I think I speak for all of us when I say I’m being presumptuous.
I passed a sofa on the expressway on my way to work….. I’ve never wanted to pull over so bad in my entire life
Rules for rap battling Eminem:
1. Do not let Eminem go first.
2. Do not let Eminem go second.
Had to stop at Walmart for golf balls. Of course they’re all the way in the back. And it occurred to me as I was going to get them that I was walking further than I can hit the damn things.
There’s a mom at the school pickup with a shirt that says “I don’t always whoomp, but when I do, there it is.” I think I love her
A homeless man randomly asked me if I was from Minnesota yesterday, so I replied, “no, but once I stabbed a guy who grew up in Minneapolis”
Yesterday I took my first grade class to meet our new librarian. After leaving, one 6yo asked me if the old librarian left because she wanted to read different books.

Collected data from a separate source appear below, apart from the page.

(** The next part of the [i]-th spawned task.  The two parts take different locks:
    anything can happen in between. *)
Definition run_task (i : nat) (f : Forwards) : Forwards :=
  let rest := take i (tasks f) ++ drop (S i) (tasks f) in
  match tasks f !! i with
  | None => f
  | Some (Cleanup port) => set_tasks (set_tcp f (delete port (remote_forwards f))) rest
  | Some (CleanupStreamLocal path) =>
      set_tasks (set_unix f (delete path (remote_streamlocal_forwards f))) rest
  | Some (Signalled task) => set_tasks (task_unregister task f) (rest ++ [Unregistered task])
  | Some (Unregistered task) => set_tasks (task_request task f) rest
  end.

(** ** Accepting *)

Inductive AcceptEvent (Stream : Type) :=
| CloseSignal
| Accepted (stream : Stream)
| AcceptError.
Arguments CloseSignal {Stream}.
Arguments Accepted {Stream} stream.
Arguments AcceptError {Stream}.

(** [run_local_accept_loop]: the connections it forwards, and whether it has stopped. *)
Fixpoint run_local_accept_loop {Stream} (events : list (AcceptEvent Stream)) :
    list Stream * bool :=
  match events with
  | [] => ([], false)
  | CloseSignal :: _ => ([], true)
  | Accepted s :: events' =>
      let '(spawned, stopped) := run_local_accept_loop events' in (s :: spawned, stopped)
  | AcceptError :: events' => run_local_accept_loop events'
  end.

(** [run_local_streamlocal_accept_loop]: and the socket file it removes when it stops. *)
Definition run_local_streamlocal_accept_loop {Stream} (bind_path : string)
    (events : list (AcceptEvent Stream)) : list Stream * option string :=
  let '(spawned, stopped) := run_local_accept_loop events in
  (spawned, if stopped then Some bind_path else None).

(** A connection's fate: the channel request made for it, and the copy unless the
    channel could not be opened. *)
Record Forwarded := {
  fw_host : string;
  fw_port : Z;
  fw_originator : string;
  fw_originator_port : Z;
  fw_copied : bool;
}.

Definition forward_direct_tcpip_connection (channel_open : string → Z → bool)
    (target : TcpEndpoint) : Forwarded :=
  {| fw_host := tcp_host target; fw_port := tcp_port target; fw_originator := "127.0.0.1";
     fw_originator_port := 0; fw_copied := channel_open (tcp_host target) (tcp_port target) |}.

(** The path asked for, and whether the connection is copied. *)
Definition forward_direct_streamlocal_connection (channel_open : string → bool)
    (target_path : string) : string * bool := (target_path, channel_open target_path).

(** ** Channels the server opens *)

(** What becomes of the channel: closed, or copied to or from an address or socket. *)
Inductive ServerChannel :=
| CopyTcp (addr : string)
| CopyUnix (path : string)
| CloseChannel.

Definition server_channel_open_forwarded_tcpip (connected_port : Z) (f : Forwards) :
    ServerChannel :=
  match remote_forwards f !! port_u16 connected_port with
  | Some target => CopyTcp (host_port target)
  | None => CloseChannel
  end.

Definition server_channel_open_forwarded_streamlocal (socket_path : string) (f : Forwards) :
    ServerChannel :=
  match remote_streamlocal_forwards f !! socket_path with
  | Some target_path => CopyUnix target_path
  | None => CloseChannel
  end.

Definition server_channel_open_direct_tcpip : ServerChannel := CloseChannel.

(** [forward_x11_channel]: a path that starts with [/] is a Unix socket, anything else
    an address; [connect] says whether the connection succeeds. *)
Definition forward_x11_channel (connect : ServerChannel → bool) (display_path : string) :
    ServerChannel :=
  let dest := if starts_with "/" display_path then CopyUnix display_path
              else CopyTcp display_path in
  if connect dest then dest else CloseChannel.

Definition server_channel_open_x11 (connect : ServerChannel → bool)
    (x11_display : option string) : ServerChannel :=
  match x11_display with
  | Some display_path => forward_x11_channel connect display_path
  | None => CloseChannel
  end.

(** [ssh_auth_sock]: the environment variable [SSH_AUTH_SOCK]. *)
Definition server_channel_open_agent_forward (connect : ServerChannel → bool)
    (ssh_auth_sock : option string) : ServerChannel :=
  match ssh_auth_sock with
  | Some socket_path =>
      if connect (CopyUnix socket_path) then CopyUnix socket_path else CloseChannel
  | None => CloseChannel
  end.

(** ** Schedules of remote TCP forwards *)

(** The session's forwards, the calls of [start_remote_forward] that wait for the server's
    answer, and the tunnels its user holds. *)
Record ForwardSession := {
  forwards : Forwards;
  starting : list (TcpEndpoint * TcpEndpoint);
  tunnels : list Tunnel;
}.

Inductive ForwardOp :=
| FStart (bind target : TcpEndpoint)
| FReply (i : nat) (reply : option (result RusshError Z))
| FEnd (i : nat)
| FRun (i : nat).

Definition remove_at {X} (i : nat) (l : list X) : list X := take i l ++ drop (S i) l.

Definition forward_step (parse : string → option SocketAddr) (op : ForwardOp) (s : ForwardSession) :
    ForwardSession :=
  match op with
  | FStart bind target =>
      match register_remote_forward bind target (forwards s) with
      | Ok f => {| forwards := f; starting := starting s ++ [(bind, target)]; tunnels := tunnels s |}
      | Err _ => s
      end
  | FReply i reply =>
      match starting s !! i with
      | Some (bind, target) =>
          let '(r, f) := request_remote_forward parse reply bind target (forwards s) in
          {| forwards := f; starting := remove_at i (starting s);
             tunnels := tunnels s ++ match r with Ok t => [t] | Err _ => [] end |}
      | None => s
      end
  | FEnd i =>
      match tunnels s !! i with
      | Some t => {| forwards := Tunnel_signal t (forwards s); starting := starting s;
                     tunnels := remove_at i (tunnels s) |}
      | None => s
      end
  | FRun i =>
      {| forwards := run_task i (forwards s); starting := starting s; tunnels := tunnels s |}
  end.

Definition forward_run (parse : string → option SocketAddr) (ops : list ForwardOp) (s : ForwardSession) :
    ForwardSession := fold_left (λ s op, forward_step parse op s) ops s.

Definition ForwardSession_new (id : Z) : ForwardSession :=
  {| forwards := {| remote_forwards := ∅; remote_streamlocal_forwards := ∅; global_requests := [];
                    tasks := []; next_session_id := id |}; starting := []; tunnels := [] |}.

(** ** The registry follows the tunnels *)

(** The registry keys a task will give back. *)
Definition owner_ports (task : TunnelTask) : list Z :=
  match task with CancelTcp _ port => [port_u16 port] | _ => [] end.
Definition task_ports (task : Task) : list Z :=
  match task with
  | Cleanup port => [port]
  | Signalled task => owner_ports task
  | CleanupStreamLocal _ | Unregistered _ => []
  end.
Definition t_target (t : Tunnel) : option TcpEndpoint :=
  match t_spec t with Tcp _ _ target => Some target | StreamLocal _ _ _ => None end.

(** The ports in use, by open tunnels and by calls that are waiting, with their targets; and
    all the ports somebody will give back. *)
Definition tunnel_claims (t : Tunnel) : list (Z * option TcpEndpoint) :=
  map (λ p, (p, t_target t)) (owner_ports (t_task t)).
Definition starting_claim (x : TcpEndpoint * TcpEndpoint) : Z * option TcpEndpoint :=
  (tcp_port (fst x), Some (snd x)).
Definition claims (s : ForwardSession) : list (Z * option TcpEndpoint) :=
  concat (map tunnel_claims (tunnels s)) ++ map starting_claim (starting s).
Definition owners (s : ForwardSession) : list Z :=
  (claims s).*1 ++ concat (map task_ports (tasks (forwards s))).

(** Every registered port has exactly one owner, an open tunnel, a waiting call or a task
    that will remove it, and a port in use leads to its user's target. *)
Record forwards_wf (s : ForwardSession) : Prop := {
  fw_nodup : NoDup (owners s);
  fw_keys : ∀ p, is_Some (remote_forwards (forwards s) !! p) ↔ p ∈ owners s;
  fw_routes : ∀ p target, (p, target) ∈ claims s → remote_forwards (forwards s) !! p = target;
  fw_ports : Forall (λ x, 0 ≤ tcp_port (fst x) < 2 ^ 16) (starting s);
}.

(** The server answers a request for a port with that port, or refuses it. *)
Definition answers_port (s : ForwardSession) (op : ForwardOp) : Prop :=
  match op with
  | FStart bind _ => 0 ≤ tcp_port bind < 2 ^ 16
  | FReply i reply =>
      match starting s !! i, reply with
      | None, _ | Some _, Some (Err _) => True
      | Some (bind, _), Some (Ok port) => port = tcp_port bind
      | Some _, None => False
      end
  | _ => True
  end.
Fixpoint answers_ports (parse : string → option SocketAddr) (ops : list ForwardOp)
    (s : ForwardSession) : Prop :=
  match ops with
  | [] => True
  | op :: ops => answers_port s op ∧ answers_ports parse ops (forward_step parse op s)
  end.

Lemma port_u16_small p : p < 2 ^ 16 → port_u16 p = p.
Proof. intros H. unfold port_u16. by rewrite (proj2 (Z.ltb_lt _ _)). Qed.

(** The state after the key [p] has been given back. *)
Lemma forwards_wf_delete s s' p :
  forwards_wf s → owners s ≡ₚ p :: owners s' →
  tunnels s' = tunnels s → starting s' = starting s →
  remote_forwards (forwards s') = delete p (remote_forwards (forwards s)) → forwards_wf s'.
Proof.
  intros [Hn Hk Hr Hp] Ho Ht Hs Hf. rewrite Ho in Hn. apply NoDup_cons in Hn as [Hp' Hn].
  assert (Hc : claims s' = claims s) by (unfold claims; by rewrite Ht, Hs).
  split; [done| | |by rewrite Hs].
  - intros q. rewrite Hf. destruct (decide (p = q)) as [->|Hne].
    + rewrite lookup_delete_eq. split; [intros []; done|done].
    + rewrite lookup_delete_ne by done. rewrite Hk, Ho, elem_of_cons. naive_solver.
  - intros q t Hin. rewrite Hf, lookup_delete_ne; [apply Hr; by rewrite <-Hc|].
    intros ->. apply Hp', elem_of_app. left. by apply (list_elem_of_fmap_2 fst) in Hin.
Qed.

(** The state after ports changed hands. *)
Lemma forwards_wf_same s s' :
  forwards_wf s → owners s ≡ₚ owners s' → claims s' ⊆ claims s → starting s' ⊆ starting s →
  remote_forwards (forwards s') = remote_forwards (forwards s) → forwards_wf s'.
Proof.
  intros [Hn Hk Hr Hp] Ho Hc Hs Hf. split.
  - by rewrite <-Ho.
  - intros p. by rewrite Hf, Hk, Ho.
  - intros p t Hin. rewrite Hf. by apply Hr, Hc.
  - rewrite Forall_forall in *. auto.
Qed.

Lemma take_drop_perm {A} (l : list A) i x :
  l !! i = Some x → l ≡ₚ x :: remove_at i l.
Proof.
  intros H. unfold remove_at. rewrite <-(take_drop_middle l i x H) at 1. by rewrite Permutation_middle.
Qed.

Lemma remove_at_subseteq {A} (l : list A) i : remove_at i l ⊆ l.
Proof.
  intros x. rewrite <-(take_drop i l) at 2. unfold remove_at. rewrite !elem_of_app.
  intros [Hx|Hx]; [by left|right]. rewrite <-Nat.add_1_r, <-drop_drop in Hx.
  rewrite <-(take_drop 1 (drop i l)). apply elem_of_app. by right.
Qed.

Lemma concat_map_perm {A B} (g : A → list B) l l' :
  l ≡ₚ l' → concat (map g l) ≡ₚ concat (map g l').
Proof.
  induction 1; cbn; [done|by apply Permutation_app_head| |by etrans].
  rewrite !app_assoc. by rewrite (Permutation_app_comm (g y)).
Qed.

Lemma forward_start_wf parse bind target s :
  answers_port s (FStart bind target) → forwards_wf s →
  forwards_wf (forward_step parse (FStart bind target) s).
Proof.
  intros Hport Hwf. cbn [forward_step]. unfold register_remote_forward.
  destruct (remote_forwards (forwards s) !! tcp_port bind) as [e|] eqn:Hreg; [done|].
  pose proof Hwf as [Hn Hk Hr Hp]. set (s' := {| forwards := _ |}).
  assert (Hc : claims s' = claims s ++ [(tcp_port bind, Some target)]).
  { unfold claims. cbn. by rewrite map_app, app_assoc. }
  assert (Ho : owners s' ≡ₚ tcp_port bind :: owners s).
  { unfold owners. rewrite Hc, fmap_app, <-app_assoc. cbn. by rewrite <-Permutation_middle. }
  assert (Hfresh : tcp_port bind ∉ owners s).
  { intros Hin. apply Hk in Hin as [? Hin]. congruence. }
  split.
  - rewrite Ho. by apply NoDup_cons.
  - intros p. rewrite Ho, elem_of_cons, <-Hk. cbn.
    destruct (decide (p = tcp_port bind)) as [->|]; [rewrite lookup_insert_eq; naive_solver|].
    rewrite lookup_insert_ne by done. naive_solver.
  - intros p t. rewrite Hc. intros [Hin|[= -> ->]%list_elem_of_singleton]%elem_of_app; cbn.
    + rewrite lookup_insert_ne; [by apply Hr|]. intros <-. apply Hfresh, elem_of_app. left.
      by apply (list_elem_of_fmap_2 fst) in Hin.
    + apply lookup_insert_eq.
  - cbn. apply Forall_app. split; [done|]. by constructor.
Qed.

LinkedIn really flies under the radar as the social media platform that’s absolutely the most unhinged
“How was your trip, boy?” I ask my dog, petting his glowing fur. “There’s been a development,” he says gravely, removing his space helmet
Her: Let’s just keep this casual ok?
Me: *reverses baseball cap*
tim apple: use iphone 14 satellite calling when you get stranded in the wilderness
me who hasn’t left my house in 2 years: I must have this
[Sea fishing]
Me: This is fun.
[Deep sea fishing]
Me: Many men go fishing all their lives without knowing that it’s not fish they’re after.
There should be a second ashes they play at night when all the players have had a few
I took a girlfriend to a fancy bakery for Valentine’s and she picked out a bunch of things that she then gave to her dad because she said sugary baked goods gave her yeast infections, so really I treated her dad to a really nice Valentine’s Day
Why are trains so expensive? You going that way anyways, just drop me off
I press my own doorbell to escape long-winded phone calls.
Last night at dinner my 6 year-old asked me what the most dangerous shark was and I said ‘The Loan Shark’ so naturally I received an email from his teacher this morning.
Fun prank: Just leave random “I’m sorry I hit your car” notes on people’s cars and watch them look for a non existent dent.
If you haven’t manipulated your kids into calling grandma to ask to sleep over, you’re missing out on a crucial parenting hack.
I would rather weave a suit out of my grandfather’s pubic hair than “pull an all-nighter” with you.
Ever get home, look at your hair in a mirror, and wonder how many small children you terrified while you were out
oh the aliens aren’t speaking to us right now because idk they’re pissed that we flaked out on that pyramid project they started or whatever
I don’t care what kinda lighter you have, its fair game if its unattended. Unless its engraved, then I’ll give it back for Christmas.
Save your money- instead of a swear jar, just wash your mouth out with cilantro
I just sung Mariah Carey’s “Hero” to myself because it seems no one else in this house can put a new roll of toilet paper on the thing.